■ Entries shown:
End Routes.
(* ------------------------------------------------------------------ *)
(** ** The parts of the state that the two phases of a tick own *)

(** What the commit phase and the provider own: the vehicle state, the
    localisation and the route progress of an actor. *)
Definition committed (a : Actor) :=
  (_state a, _lane a, _offset a, _route_ind a, _done_with_route a,
   _off_route a, _route a, _route_id a, _dest_lane a, _dest_offset a,
   _flow a, _vtype a).

(** The provider without its per-tick lane-offset memo and the random
    generator. *)
Definition provider_frame (p : Provider) :=
  (_endless_traffic p, _flows p, _my_actors p, _other_vehicles p,
   _reserved_areas p, _route_lane_lengths p, _actors_created p,
   _nearest_lanes_cache p, _log p).

Definition env_frame (e : Env) := (committed (self e), provider_frame (owner e)).

(** Phase 1 with the list of vehicle states taken once, before the loop. *)
Definition decide_one_frozen (dt : pyfloat)
    (snapshot : outcome (list VehicleState)) (key : string) : M Provider unit :=
  all <- lift snapshot ;;
  on_actor key (compute_next_state dt all).

Definition decide_all_frozen (dt : pyfloat)
    (snapshot : outcome (list VehicleState)) : M Provider unit :=
  actors <- gets _my_actors ;;
  for_all (dkeys actors) (decide_one_frozen dt snapshot).

(** The committed state of every managed actor, by key and in order, with
    the rest of the provider that phase 1 has no business with. *)
Definition committed_view (p : Provider) :=
  (map (fun kv => (fst kv, committed (snd kv))) (_my_actors p),
   (_endless_traffic p, _flows p, _other_vehicles p, _reserved_areas p,
    _route_lane_lengths p, _actors_created p, _nearest_lanes_cache p, _log p)).


(** The cut-in bookkeeping of an actor: the window it has committed to,
    the hold timer that [_pick_lane] compares and the hold duration. *)
Definition cutin_state (a : Actor) :=
  (_cutting_into a, _in_front_secs a, _cutin_hold_secs a).

Definition cutin_frame (e : Env) := cutin_state (self e).

(** What holds of the cut-in bookkeeping from [__init__] on: the hold
    duration is 3, and the hold timer is unset (with no commitment) or 0. *)
Definition cutin_ok (c : option LaneWindow * option pyfloat * pyfloat) : Prop :=
  let '(ci, secs, hold) := c in
  hold = Fin 3 /\ ((ci = None /\ secs = None) \/ secs = Some (Fin 0)).

Definition cutin_inv (e : Env) : Prop := cutin_ok (cutin_frame e).

(** The provider apart from the vehicle-id counter, the random generator
    and the per-tick lane-offset memo. *)
Definition emission_frame (p : Provider) :=
  (_endless_traffic p, _flows p, _my_actors p, _other_vehicles p,
   _reserved_areas p, _route_lane_lengths p, _nearest_lanes_cache p, _log p).

(** Whether a flow emits at [sim_time]: inside [[begin, end)] and never
    emitted or last emitted at least [emit_period] ago (the tests of
    [_add_actors_for_time]). *)
Definition flow_due (sim_time : pyfloat) (flow : Flow) : bool :=
  f_le (fl_begin flow) sim_time && f_lt sim_time (fl_end flow)
  && match fl_last_added flow with
     | None => true
     | Some la => f_ge (f_sub sim_time la) (fl_emit_period flow)
     end.

Definition owner_part (e : Env) :=
  (emission_frame (owner e), _actors_created (owner e)).

(** A time as [time_to_cover] promises it: not negative, possibly
    [math.inf], never [nan]. *)
Definition is_time (t : pyfloat) : Prop :=
  match t with
  | Fin r => 0 <= r
  | PInf => True
  | NInf | NaN => False
  end.

(** The entries of a route table beyond route index [r]. *)
Fixpoint entries_beyond (r : Z) (lens : dict (string * Z) pyfloat) : nat :=
  match lens with
  | [] => O
  | ((_, i), _) :: rest =>
      if (r <? i)%Z then S (entries_beyond r rest) else entries_beyond r rest
  end.

(** The lane indices in cyclic order from [my_idx], once around. *)
Definition cyclic_indices (my_idx n : Z) : list Z :=
  map (fun k => ((my_idx + Z.of_nat k) mod n)%Z) (seq 0 (Z.to_nat n)).

(** An iteration of the loop of [_pick_lane] as the body of a [for] loop:
    a [break] of the [while] loop is a [break], the end of its body is the
    next iteration. *)
Definition pick_lane_iter (dt : pyfloat) (idx : Z) (best_lw : LaneWindow)
    : M Env (loop_ctl * LaneWindow) :=
  c <- pick_lane_body dt idx best_lw ;;
  ret (match c with
       | PickBreak best => (Break, best)
       | PickNext best => (Continue, best)
       end).
(** The foreign vehicles and the reserved areas of a provider. *)
Definition foreign (p : Provider) := (_other_vehicles p, _reserved_areas p).

Definition owner_foreign (e : Env) := foreign (owner e).

(** No foreign vehicle has a reserved area. *)
Definition foreign_released (p : Provider) : Prop :=
  forall vs r, In (vs, r) (dvalues (_other_vehicles p)) ->
    dmem (vs_vehicle_id vs) (_reserved_areas p) = false.

(** The loop of [LocalTrafficProvider.step] that releases the areas
    reserved for vehicles that have arrived as foreign vehicles. *)
Definition release_reserved (other : VehicleState * option (list string))
    : M Provider unit :=
  let '(other, _) := other in
  reserved <- gets _reserved_areas ;;
  if dmem (vs_vehicle_id other) reserved then
    modify (fun p =>
      set__reserved_areas (ddel (vs_vehicle_id other) (_reserved_areas p)) p)
  else ret tt.
(** No managed actor has finished its route. *)
Definition none_finished (p : Provider) : Prop :=
  forall a, In a (dvalues (_my_actors p)) -> _done_with_route a = false.

(** What decides whether [step] removes actors: the managed actors and the
    endless-traffic switch. *)
Definition actors_part (p : Provider) := (_my_actors p, _endless_traffic p).

Definition done_part (e : Env) :=
  (_done_with_route (self e), actors_part (owner e)).

(** With endless traffic and no finished actor, the actors with ids [K]
    are managed. *)
Definition endless_inv (K : list string) (p : Provider) : Prop :=
  _endless_traffic p = true /\ none_finished p /\
  forall id, In id K -> dmem id (_my_actors p) = true.

(** A vehicle that the loop of [_compute_lane_window] for [lane] passes
    over: another vehicle whose lane is not [lane] and has no entry in the
    route table at the actor's current route index. *)
Definition unseen_from (lane : Lane) (my_route_lens : dict (string * Z) pyfloat)
    (e : Env) (ovs : VehicleState) : bool :=
  match _state (self e),
        dget (vs_vehicle_id ovs) (_nearest_lanes_cache (owner e)) with
  | Some st, Some (Some ov_lane) =>
      negb (String.eqb (vs_vehicle_id ovs) (vs_vehicle_id st))
      && negb (lane_eqb (composite_lane ov_lane) lane)
      && match dget (lane_id (composite_lane ov_lane), _route_ind (self e))
                    my_route_lens with
         | None => true
         | Some _ => false
         end
  | _, _ => false
  end.

(** A vehicle state whose source is this provider. *)
Definition is_own (vs : VehicleState) : bool :=
  String.eqb (vs_source vs) source_str.

(** What [sync] has done when it returns: [p] before, [p'] after. *)
Definition synced (vehicles : list VehicleState) (p p' : Provider) : Prop :=
  (forall id, manages_vehicle id p' = true <->
     (manages_vehicle id p = true /\
      In id (map vs_vehicle_id vehicles) /\
      forall vs, In vs vehicles -> vs_vehicle_id vs = id -> is_own vs = true)) /\
  (forall id a, dget id (_my_actors p') = Some a ->
     exists vs, In vs vehicles /\ vs_vehicle_id vs = id /\ _state a = Some vs) /\
  (forall id, dmem id (_other_vehicles p') = true <->
     exists vs, In vs vehicles /\ vs_vehicle_id vs = id /\ is_own vs = false) /\
  (forall id v r, dget id (_other_vehicles p') = Some (v, r) ->
     r = None /\ In v vehicles /\ vs_vehicle_id v = id /\ is_own v = false).

(** Why [sync] raises: a listed vehicle has this provider's source but is
    not managed, or is also listed under another source. *)
Definition sync_conflict (vehicles : list VehicleState) (p : Provider) : Prop :=
  exists vs, In vs vehicles /\ is_own vs = true /\
    (manages_vehicle (vs_vehicle_id vs) p = false \/
     exists vs', In vs' vehicles /\ vs_vehicle_id vs' = vs_vehicle_id vs /\
                 is_own vs' = false).

(** The last loop of [sync] after the vehicles [done], started with the
    managed actors [M0] and no foreign vehicle. *)
Definition sync_inv (M0 : dict string Actor) (done : list VehicleState)
    (p : Provider) : Prop :=
  dkeys (_my_actors p) = dkeys M0 /\
  (forall id a, dget id (_my_actors p) = Some a ->
     (exists vs, In vs done /\ vs_vehicle_id vs = id /\ _state a = Some vs) \/
     ((forall vs, In vs done -> vs_vehicle_id vs <> id) /\ dget id M0 = Some a)) /\
  (forall id, dmem id (_other_vehicles p) = true <->
     exists vs, In vs done /\ vs_vehicle_id vs = id /\ is_own vs = false) /\
  (forall id v r, dget id (_other_vehicles p) = Some (v, r) ->
     r = None /\ In v done /\ vs_vehicle_id v = id /\ is_own v = false).

(** A float between [lo] and [hi], or [nan]. *)
Definition within (lo hi : R) (a : pyfloat) : Prop :=
  match a with
  | Fin r => lo <= r <= hi
  | NaN => True
  | PInf | NInf => False
  end.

■ Exercise brief:
Extract from the records above the lines from the one containing "a, _route a, _route_id" to the one containing "all <- lift snapshot ;;", both lines included, exactly as they appear and with nothing else.

■ Response to this task:
   _off_route a, _route a, _route_id a, _dest_lane a, _dest_offset a,
   _flow a, _vtype a).

(** The provider without its per-tick lane-offset memo and the random
    generator. *)
Definition provider_frame (p : Provider) :=
  (_endless_traffic p, _flows p, _my_actors p, _other_vehicles p,
   _reserved_areas p, _route_lane_lengths p, _actors_created p,
   _nearest_lanes_cache p, _log p).

Definition env_frame (e : Env) := (committed (self e), provider_frame (owner e)).

(** Phase 1 with the list of vehicle states taken once, before the loop. *)
Definition decide_one_frozen (dt : pyfloat)
    (snapshot : outcome (list VehicleState)) (key : string) : M Provider unit :=
  all <- lift snapshot ;;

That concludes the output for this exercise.